Problem to solve:
Transcribe the records word for word, beginning with the first line and ending with the line that contains "0%float || PrimFloat.is_nan x)"; include nothing else.

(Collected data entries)
== == ==
(** * server.js: the SQL relay backend

    A shallow embedding of the two request handlers of [server.js]
    ([POST /api/generate-sql] and [POST /api/execute-sql]) and of the
    origin check handed to the [cors] middleware, together with the
    properties the specification states about them.

    Conventions.
    - A JavaScript value that came out of a JSON parser is a [json]; a
      value that may be [undefined] is an [option json]; a number is the
      double it is.
    - A JavaScript string is the [string] of its UTF-8 bytes.
    - What a handler does to the outside world (the sqlite3 binding, the
      text-generation client, the HTTP response) is recorded as a list of
      [event]s in the order in which the calls are made.  [console.log]
      and [console.error] are not recorded.
    - The sqlite3 binding, the text-generation client and [JSON.parse]
      are not part of the repository; they are parameters. *)

From Stdlib Require Import ZArith List String Ascii Bool Lia Floats.
From stdpp Require Import base tactics option list strings gmap.

#[local] Set Warnings "-register-all".
#[local] Open Scope Z_scope.

(** ** JSON values *)

Inductive json : Type :=
| JNull
| JBool (b : bool)
| JNum (x : float)
| JStr (s : string)
| JArr (items : list json)
| JObj (props : list (string * json)).

(** [!v] is [negb (truthy v)]: [undefined], [null], [false], [0], [-0],
    [NaN] and the empty string are the falsy values. *)
Definition truthy (v : option json) : bool :=
  match v with
  | None => false
  | Some JNull => false
  | Some (JBool b) => b
  | Some (JNum x) => negb (PrimFloat.eqb x 0%float || PrimFloat.is_nan x)
  | Some (JStr s) => negb (bool_decide (s = ""))
  | Some (JArr _) => true
  | Some (JObj _) => true
  end.

(** [Array.isArray(v)] *)
Definition isArray (v : option json) : bool :=
  match v with
  | Some (JArr _) => true
  | _ => false
  end.

(** The property [key] of an object literal read by [JSON.parse]: when a
    key is repeated the last occurrence is the one that is kept. *)
Fixpoint lookup_prop (key : string) (props : list (string * json)) : option json :=
  match props with
  | [] => None
  | (k, v) :: rest =>
      match lookup_prop key rest with
      | Some w => Some w
      | None => if String.eqb k key then Some v else None
      end
  end.

(** [const { key } = o]: the own property [key] of [o], [undefined] when
    there is none.  [express.json()] hands the handlers an object or an
    array; an array has none of the keys the handlers read. *)
Definition get (key : string) (o : json) : option json :=
  match o with
  | JObj props => lookup_prop key props
  | _ => None
  end.

(** The elements a [for ... of] loop visits. *)
Definition elements (v : option json) : list json :=
  match v with
  | Some (JArr items) => items
  | _ => []
  end.

(** ** Events *)

Inductive event : Type :=
| NewDatabase                       (* new sqlite3.Database(':memory:', cb) *)
| DbRun (sql : json)                (* db.run(sql, cb) *)
| DbAll (sql : json)                (* db.all(sql, [], cb) *)
| DbClose                           (* db.close(cb) *)
| GenerateContent (instruction : string)  (* model.generateContent(instruction) *)
| Respond (status : Z) (body : json).     (* res.status(status).json(body) *)

(** [{ error: message }] *)
Definition error_json (message : string) : json :=
  JObj [("error", JStr message)].

Definition is_respond (e : event) : bool :=
  match e with Respond _ _ => true | _ => false end.

Definition is_close (e : event) : bool :=
  match e with DbClose => true | _ => false end.

Definition is_run (e : event) : bool :=
  match e with DbRun _ => true | _ => false end.


Definition is_new_database (e : event) : bool :=
  match e with NewDatabase => true | _ => false end.

Definition is_generate (e : event) : bool :=
  match e with GenerateContent _ => true | _ => false end.

(** How often an event of a given kind occurs in a trace. *)
Fixpoint count (p : event → bool) (tr : list event) : nat :=
  match tr with
  | [] => 0%nat
  | e :: tr' => ((if p e then 1 else 0) + count p tr')%nat
  end.

(** Whether [db.close] has been called before every response of a trace;
    [closed] says whether it was called before the trace starts. *)
Fixpoint closed_before_responding (closed : bool) (tr : list event) : bool :=
  match tr with
  | [] => true
  | DbClose :: tr' => closed_before_responding true tr'
  | Respond _ _ :: tr' => closed && closed_before_responding closed tr'
  | _ :: tr' => closed_before_responding closed tr'
  end.

(** ** The sqlite3 binding *)

(** What the callback of [db.run] or [db.all] is called with. *)
Inductive outcome (A : Type) : Type :=
| Failure (message : string)        (* cb(err), with err.message *)
| Success (a : A).                  (* cb(null, a) *)
Arguments Failure {A} message.
Arguments Success {A} a.

(** The engine as the handler sees it while one request is served, with
    what else SQLite can read (the clock, its random source, the files of
    the machine) held fixed; an [Engine], further down, lets that vary.
    - [sql_throws sql] is [Some m] when [db.run(sql, ...)] or
      [db.all(sql, ...)] throws synchronously with message [m] (the
      binding checks its arguments before it queues the statement);
    - [run] and [all] give what the callback receives when the statement
      is executed on a database in a given state;
    - [failed_handle] says what happens to a statement queued on a handle
      that failed to open: [None] when its callback is never called,
      [Some m] when it is called with an error of message [m]. *)
Record Sqlite : Type := {
  DB : Type;
  empty_db : DB;
  sql_throws : json → option string;
  run : json → DB → outcome DB;
  all : json → DB → outcome (list json);
  failed_handle : option string;
}.

(** ** POST /api/execute-sql *)

(** What one request did: the calls it made, in order, and whether the
    [async] handler ran to its end. *)
Record execution : Type := {
  events : list event;
  returned : bool;
}.

(** The [catch] block followed by the [finally] block (server.js lines
    169-181), entered with [error.message]. *)
Definition catch_finally (message : string) : list event :=
  [ Respond 500 (error_json
      (if bool_decide (message = "")
       then "An unexpected error occurred during database operations."
       else message));
    DbClose ].

(** The callback of [new sqlite3.Database] called with an error (line 127). *)
Definition init_failure : event :=
  Respond 500 (error_json "Failed to initialize database.").

(** The condition of line 119. *)
Definition incomplete (body : json) : bool :=
  let sqlQuery := get "sqlQuery" body in
  let createTableSql := get "createTableSql" body in
  let insertDataSql := get "insertDataSql" body in
  negb (truthy sqlQuery) || negb (truthy createTableSql)
  || negb (truthy insertDataSql) || negb (isArray insertDataSql).

(** Line 120. *)
Definition bad_request : event :=
  Respond 400 (error_json
    "SQL query, CREATE TABLE statement, and INSERT data are required.").

Section Execute.
Variable sqlite3 : Sqlite.

(** Lines 160-167, then the [finally] block: [db.all] is not awaited, so
    [db.close] is called before the callback of [db.all] answers. *)
Definition query_step (sqlQuery : json) (d : DB sqlite3) : list event :=
  DbAll sqlQuery ::
  match sql_throws sqlite3 sqlQuery with
  | Some m => catch_finally m
  | None =>
      DbClose ::
      match all sqlite3 sqlQuery d with
      | Failure m => [Respond 500 (error_json ("Failed to execute query: " +:+ m))]
      | Success rows => [Respond 200 (JObj [("results", JArr rows)])]
      end
  end.

(** Lines 146-156: one awaited [db.run] per element, in array order. *)
Fixpoint insert_loop (stmts : list json) (sqlQuery : json) (d : DB sqlite3)
    : list event :=
  match stmts with
  | [] => query_step sqlQuery d
  | insertStmt :: rest =>
      DbRun insertStmt ::
      match sql_throws sqlite3 insertStmt with
      | Some m => catch_finally m
      | None =>
          match run sqlite3 insertStmt d with
          | Failure m => catch_finally ("Failed to insert data: " +:+ m)
          | Success d' => insert_loop rest sqlQuery d'
          end
      end
  end.

(** Lines 132-181 on a database that opened. *)
Definition try_block (createTableSql : json) (stmts : list json)
    (sqlQuery : json) : list event :=
  DbRun createTableSql ::
  match sql_throws sqlite3 createTableSql with
  | Some m => catch_finally m
  | None =>
      match run sqlite3 createTableSql (empty_db sqlite3) with
      | Failure m => catch_finally ("Failed to create table: " +:+ m)
      | Success d => insert_loop stmts sqlQuery d
      end
  end.

(** Lines 132-181 on a database that failed to open.  The handler has
    called [db.run(createTableSql)] before the callback of the
    constructor reports the failure; the [return] of line 127 leaves that
    callback only. *)
Definition try_block_unopened (createTableSql : json) : execution :=
  match sql_throws sqlite3 createTableSql with
  | Some m =>
      {| events := DbRun createTableSql :: catch_finally m ++ [init_failure];
         returned := true |}
  | None =>
      match failed_handle sqlite3 with
      | None =>
          {| events := [DbRun createTableSql; init_failure];
             returned := false |}
      | Some m =>
          {| events := DbRun createTableSql :: init_failure ::
               catch_finally ("Failed to create table: " +:+ m);
             returned := true |}
      end
  end.

(** The handler of lines 115-182.  [opens] says whether the in-memory
    database of this request opens. *)
Definition execute_sql (opens : bool) (body : json) : execution :=
  let sqlQuery := get "sqlQuery" body in
  let createTableSql := get "createTableSql" body in
  let insertDataSql := get "insertDataSql" body in
  if incomplete body then
    {| events := [bad_request]; returned := true |}
  else
    let q := default JNull sqlQuery in
    let c := default JNull createTableSql in
    if opens then
      {| events := NewDatabase :: try_block c (elements insertDataSql) q;
         returned := true |}
    else
      let r := try_block_unopened c in
      {| events := NewDatabase :: events r; returned := returned r |}.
== == ==
Solution for this problem:
(** * server.js: the SQL relay backend

    A shallow embedding of the two request handlers of [server.js]
    ([POST /api/generate-sql] and [POST /api/execute-sql]) and of the
    origin check handed to the [cors] middleware, together with the
    properties the specification states about them.

    Conventions.
    - A JavaScript value that came out of a JSON parser is a [json]; a
      value that may be [undefined] is an [option json]; a number is the
      double it is.
    - A JavaScript string is the [string] of its UTF-8 bytes.
    - What a handler does to the outside world (the sqlite3 binding, the
      text-generation client, the HTTP response) is recorded as a list of
      [event]s in the order in which the calls are made.  [console.log]
      and [console.error] are not recorded.
    - The sqlite3 binding, the text-generation client and [JSON.parse]
      are not part of the repository; they are parameters. *)

From Stdlib Require Import ZArith List String Ascii Bool Lia Floats.
From stdpp Require Import base tactics option list strings gmap.

#[local] Set Warnings "-register-all".
#[local] Open Scope Z_scope.

(** ** JSON values *)

Inductive json : Type :=
| JNull
| JBool (b : bool)
| JNum (x : float)
| JStr (s : string)
| JArr (items : list json)
| JObj (props : list (string * json)).

(** [!v] is [negb (truthy v)]: [undefined], [null], [false], [0], [-0],
    [NaN] and the empty string are the falsy values. *)
Definition truthy (v : option json) : bool :=
  match v with
  | None => false
  | Some JNull => false
  | Some (JBool b) => b
  | Some (JNum x) => negb (PrimFloat.eqb x 0%float || PrimFloat.is_nan x)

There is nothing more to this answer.